Exercise goal: From the entries below, retype only the lines from the one with "(** The VALUES of [claim_initial_api_key]. *)" through the one with "Definition new_key (now", exactly as written.

[Records excerpted from a collection]
(* ===== verification/Fleet.v ===== *)
(** * The agents on the server

    services/core/agent_core_service.py over crud/agent_crud.py: the life of an
    agent's row, from its registration to its deletion, its heartbeats, and the
    key and recovery secret it is issued; services/core/cleanup_core_service.py
    deletes the ones long silent.  The state is the tables the service writes:
    the [db] of [Store], the jobs a heartbeat dispatches and the metric rows it
    adds.  An operation that raises commits nothing.  [random] is what the secrets
    module draws, [salt] bcrypt's salt.  Of the row, updated_at and the columns
    nothing writes are left out. *)

From S2P Require Import Prelude Py Text Jobs Store Liveness AlertAdmin Assignment Checks Credentials.

Record agent_metric := AgentMetric {
  am_agent_id : uuid;
  am_timestamp : instant;
  am_status : AgentStatus;
  am_values : pydict;
}.

Record fleet := Fleet {
  fl_db : db;
  fl_jobs : jobs;
  fl_metrics : list agent_metric;
}.

Definition agents_of (fl : fleet) : gmap uuid agent := db_agents (fl_db fl).
Definition with_db (fl : fleet) (d : db) : fleet := Fleet d (fl_jobs fl) (fl_metrics fl).
(** The flush of one agent's changed row ([AgentCRUD.save_agent]). *)
Definition save_agent (fl : fleet) (id : uuid) (a : agent) : fleet :=
  with_db fl (set_agents (fl_db fl) (<[id := a]> (agents_of fl))).

(** ** Schemas *)

Record AgentCreate := {
  ac_agent_name : option string;
  ac_run_id : option string;
  ac_hostname : option string;
  ac_ip_address : option string;
  ac_version : option string;
  ac_tags : option (list string);
}.

(** What was sent of an update ([exclude_unset]); [ad_settings] the reporter,
    tuning and logging overrides. *)
Record AgentUpdate := {
  ad_agent_name : sent string;
  ad_run_id : sent string;
  ad_hostname : sent string;
  ad_ip_address : sent string;
  ad_version : sent string;
  ad_tags : sent (list string);
  ad_heartbeat_interval : sent Z;
  ad_check_sync_interval : sent Z;
  ad_settings : pydict;
}.

(** [hb_report]: the health fields of the payload, pydantic's defaults filled in. *)
Record AgentHeartbeat := {
  hb_run_id : option string;
  hb_hostname : option string;
  hb_ip_address : option string;
  hb_version : option string;
  hb_tags : option (list string);
  hb_status : AgentStatus;
  hb_report : pydict;
}.

Record AgentHeartbeatResponse := HeartbeatResponse {
  hr_config_version : string;
  hr_heartbeat_interval : Z;
  hr_check_sync_interval : Z;
  hr_message : option string;
  hr_agent_key_accepted : bool;
  hr_jobs : list JobDispatch;
  hr_approval_status : AgentApprovalStatus;
  hr_settings : pydict;
}.

(** ** The changes of one row *)

(** A status moved by an operator, with its reason. *)
Definition moved_to (now : instant) (status : AgentApprovalStatus) (reason : option string) (a : agent) : agent :=
  Agent (ag_id a) (ag_name a) (ag_hostname a) (ag_tags a) (ag_status a) status
    (ag_last_seen a) (ag_created_at a) (ag_heartbeat_interval a)
    (ag_checks_updated_at a) (ag_run_id a) (ag_ip_address a) (ag_version a)
    (ag_first_seen a) (ag_check_sync_interval a) (ag_settings a) (ag_health a)
    (ag_api_key_hash a) (ag_api_key_created_at a) (ag_api_key_last_used a)
    (ag_recovery_secret_hash a) (ag_approved_at a) reason (Some now).

Definition approved (now : instant) (key_hash : string) (a : agent) : agent :=
  Agent (ag_id a) (ag_name a) (ag_hostname a) (ag_tags a) (ag_status a) ACTIVE
    (ag_last_seen a) (ag_created_at a) (ag_heartbeat_interval a)
    (ag_checks_updated_at a) (ag_run_id a) (ag_ip_address a) (ag_version a)
    (ag_first_seen a) (ag_check_sync_interval a) (ag_settings a) (ag_health a)
    (Some key_hash) (Some now) (ag_api_key_last_used a) (ag_recovery_secret_hash a)
    (Some now) (ag_status_reason a) (Some now).

(** The VALUES of [claim_initial_api_key]. *)
Definition claimed_key (now : instant) (key_hash : string) (a : agent) : agent :=
  Agent (ag_id a) (ag_name a) (ag_hostname a) (ag_tags a) (ag_status a) (ag_approval a)
    (ag_last_seen a) (ag_created_at a) (ag_heartbeat_interval a)
    (ag_checks_updated_at a) (ag_run_id a) (ag_ip_address a) (ag_version a)
    (ag_first_seen a) (ag_check_sync_interval a) (ag_settings a) (ag_health a)
    (Some key_hash) (Some now) (ag_api_key_last_used a) (ag_recovery_secret_hash a)
    (ag_approved_at a) (ag_status_reason a) (ag_status_changed_at a).

Definition new_key (now : instant) (key_hash : string) (a : agent) : agent :=
  Agent (ag_id a) (ag_name a) (ag_hostname a) (ag_tags a) (ag_status a) (ag_approval a)
    (ag_last_seen a) (ag_created_at a) (ag_heartbeat_interval a)
    (ag_checks_updated_at a) (ag_run_id a) (ag_ip_address a) (ag_version a)
    (ag_first_seen a) (ag_check_sync_interval a) (ag_settings a) (ag_health a)
    (Some key_hash) (Some now) None (ag_recovery_secret_hash a) (ag_approved_at a)
    (ag_status_reason a) (ag_status_changed_at a).

Definition without_credentials (a : agent) : agent :=
  Agent (ag_id a) (ag_name a) (ag_hostname a) (ag_tags a) (ag_status a) (ag_approval a)
    (ag_last_seen a) (ag_created_at a) (ag_heartbeat_interval a)
    (ag_checks_updated_at a) (ag_run_id a) (ag_ip_address a) (ag_version a)
    (ag_first_seen a) (ag_check_sync_interval a) (ag_settings a) (ag_health a) None None
    None None (ag_approved_at a) (ag_status_reason a) (ag_status_changed_at a).

(** What [verify_agent_token] writes. *)
Definition stamp_key_use (now : instant) (a : agent) : agent :=
  Agent (ag_id a) (ag_name a) (ag_hostname a) (ag_tags a) (ag_status a) (ag_approval a)
    (ag_last_seen a) (ag_created_at a) (ag_heartbeat_interval a)
    (ag_checks_updated_at a) (ag_run_id a) (ag_ip_address a) (ag_version a)
    (ag_first_seen a) (ag_check_sync_interval a) (ag_settings a) (ag_health a)
    (ag_api_key_hash a) (ag_api_key_created_at a) (Some now) (ag_recovery_secret_hash a)
    (ag_approved_at a) (ag_status_reason a) (ag_status_changed_at a).

(** [for field, value in update_data.items(): setattr(agent, field, value)] *)
Definition apply_update (data : AgentUpdate) (a : agent) : agent :=
  Agent (ag_id a) (nullable (ad_agent_name data) (ag_name a))
    (nullable (ad_hostname data) (ag_hostname a)) (nullable (ad_tags data) (ag_tags a))
    (ag_status a) (ag_approval a) (ag_last_seen a) (ag_created_at a)
    (nullable (ad_heartbeat_interval data) (ag_heartbeat_interval a))
    (ag_checks_updated_at a) (nullable (ad_run_id data) (ag_run_id a))
    (nullable (ad_ip_address data) (ag_ip_address a))
    (nullable (ad_version data) (ag_version a)) (ag_first_seen a)
    (nullable (ad_check_sync_interval data) (ag_check_sync_interval a))
    (dict_update (ag_settings a) (ad_settings data)) (ag_health a) (ag_api_key_hash a)
    (ag_api_key_created_at a) (ag_api_key_last_used a) (ag_recovery_secret_hash a)
    (ag_approved_at a) (ag_status_reason a) (ag_status_changed_at a).

(** The health columns, and the payload field each takes. *)
Definition HEALTH_FIELDS : list (string * string) :=
  [("uptime_seconds", "uptime_seconds"); ("checks_total", "checks_total"); ("checks_active", "checks_active");
   ("checks_executed_total", "checks_executed_count"); ("checks_succeeded_total", "checks_succeeded_count");
   ("checks_failed_total", "checks_failed_count"); ("cpu_percent", "cpu_percent"); ("memory_mb", "memory_mb");
   ("queue_depth", "queue_depth"); ("last_error", "last_error_message");
   ("server_unreachable_count", "server_unreachable_count"); ("stored_reports_count", "stored_reports_count");
   ("stored_reports_oldest_timestamp", "stored_reports_oldest_timestamp");
   ("dead_letter_count", "dead_letter_count"); ("open_file_descriptors", "open_file_descriptors");
   ("fd_limit_soft", "fd_limit_soft"); ("fd_usage_percent", "fd_usage_percent");
   ("subprocess_count", "subprocess_count")].

(** The columns of a metric row, likewise. *)
Definition METRIC_FIELDS : list (string * string) :=
  [("cpu_percent", "cpu_percent"); ("memory_mb", "memory_mb"); ("queue_depth", "queue_depth");
   ("queue_max_size", "queue_max_size"); ("checks_executed", "checks_executed_count");
   ("checks_succeeded", "checks_succeeded_count"); ("checks_failed", "checks_failed_count");
   ("errors_count", "errors_since_last_heartbeat"); ("warnings_count", "warnings_since_last_heartbeat");
   ("last_error", "last_error_message"); ("open_file_descriptors", "open_file_descriptors");
   ("fd_limit_soft", "fd_limit_soft"); ("fd_usage_percent", "fd_usage_percent");
   ("subprocess_count", "subprocess_count")].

Answer to this exercise:
(** The VALUES of [claim_initial_api_key]. *)
Definition claimed_key (now : instant) (key_hash : string) (a : agent) : agent :=
  Agent (ag_id a) (ag_name a) (ag_hostname a) (ag_tags a) (ag_status a) (ag_approval a)
    (ag_last_seen a) (ag_created_at a) (ag_heartbeat_interval a)
    (ag_checks_updated_at a) (ag_run_id a) (ag_ip_address a) (ag_version a)
    (ag_first_seen a) (ag_check_sync_interval a) (ag_settings a) (ag_health a)
    (Some key_hash) (Some now) (ag_api_key_last_used a) (ag_recovery_secret_hash a)
    (ag_approved_at a) (ag_status_reason a) (ag_status_changed_at a).

Definition new_key (now : instant) (key_hash : string) (a : agent) : agent :=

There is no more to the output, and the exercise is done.